Without stories, most of us would have no reason to communicate; no reason to interact. How difficult would it be for us to learn about ourselves, document history, or entertain without them? Watch a major television network for a couple of hours and count how many programs or commercials use stories.
Why are they so effective? Because people identify with events that are in tune with their experiences. And stories provide structure. They introduce characters and settings, grab our attention by introducing conflict, then satisfy our curiosity by providing a resolution.

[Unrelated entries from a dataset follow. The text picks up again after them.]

(** Only checked modules become connectors.  Every plugin of a registry
    filled from directories has the limits of its manifest, or the default ones
    when it is a bare file, its content has the SHA-256 sum these ask for, and
    it imports nothing of WASI unless they allow it; a plugin that is disabled
    is not loaded. *)
Theorem plugins_are_verified reg dir reg' :
  Forall verified reg → load_from_dir sha256_hex from_utf8 reg dir = Ok reg' →
  Forall verified reg' ∧ reg `prefix_of` reg' ∧
  ∀ p, p ∈ drop (length reg) reg' → ∃ es e, dir = Some es ∧ e ∈ es ∧ entry_security e (p_id p) = Some (p_security p).
Proof.
  intros Hreg. unfold load_from_dir. intros (ps & Hps & [= <-])%bind_ok_inv. rewrite drop_app_length.
  assert (Hall : Forall (λ p, verified p ∧ ∃ es e, dir = Some es ∧ e ∈ es ∧ entry_security e (p_id p) = Some (p_security p)) ps).
  { destruct dir as [es|]; cbn in Hps; [|injection Hps as <-; apply Forall_nil_2].
    eapply Forall_impl; [exact (load_plugins_verified es ps Hps)|]. intros p [Hv (e & He & Hs)]. split; [done|]. by exists es, e. }
  split; [apply Forall_app; split; [done|]; eapply Forall_impl; [exact Hall|]; by intros p []|].
  split; [by eexists|]. intros p Hp. rewrite Forall_forall in Hall. by apply Hall.
Qed.
End Loaded.

Lemma plugins_are_verified_witness :
  let inst := mkInstance (Some [116%N]) None (Some (λ m, Ok (0%Z, 1%Z, m))) (λ _, None) in
  let file := mkFile [7%N] (Ok ["env"]) (λ _, Ok inst) in
  let mf := mkManifest "a" None (mkSecurity (Some "AB") None None None false) in
  ∃ reg, load_from_dir (λ _, "ab") (λ _, Ok "t") [] (Some [SubDir "d" (Some (Ok mf)) (λ _, Some file)]) = Ok reg ∧
    length reg = 1 ∧ Forall (verified (λ _, "ab")) reg.
Proof.
  intros inst file mf. eexists. split; [vm_compute; reflexivity|]. split; [reflexivity|].
  refine (proj1 (plugins_are_verified (λ _, "ab") (λ _, Ok "t") [] (Some [SubDir "d" (Some (Ok mf)) (λ _, Some file)]) _ _ _)).
  - apply Forall_nil_2.
  - vm_compute. reflexivity.
Defined.

(** ** The exchange *)

Lemma as_usize_id x : (0 ≤ x < 2 ^ 64)%Z → as_usize x = x.
Proof. intros H. apply Z.mod_small. lia. Qed.

Lemma usize_add_id a b : (0 ≤ a)%Z → (0 ≤ b)%Z → (a + b < 2 ^ 64)%Z → usize_add a b = (a + b)%Z.
Proof. intros. apply Z.mod_small. lia. Qed.

Lemma bytes_of_length s : length (bytes_of s) = String.length s.
Proof. unfold bytes_of. rewrite length_fmap. induction s; cbn; congruence. Qed.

Without stories, videos and commercials usually become a jumble of facts and claims that attempt to tell the viewer what to think. Other videos are nothing more than moving, talking wall hangings. Great to look at, but pointless. Stories offer an account of events that let readers or viewers interpret the meaning.
Using stories is really pretty easy. If you’re producing a video about OSHA rules and regulations, at first blush it may seem difficult to make the subject matter compelling. But what if employees don’t comply with OSHA rules? Bingo! You’ve got a storyline. The set-up: a manager ignores OSHA rules. The conflict: employees are torn between obeying their supervisor or obeying OSHA rules. Then an accident occurs. The resolution: the accident makes employees understand it’s everyone’s responsibility to follow OSHA rules.
The best lawyers use stories to convince juries. The best ministers use stories to inspire. The best educators use stories to motivate and teach. The best producers use stories to educate, entertain and sell. Use them in your video projects. People respond to stories.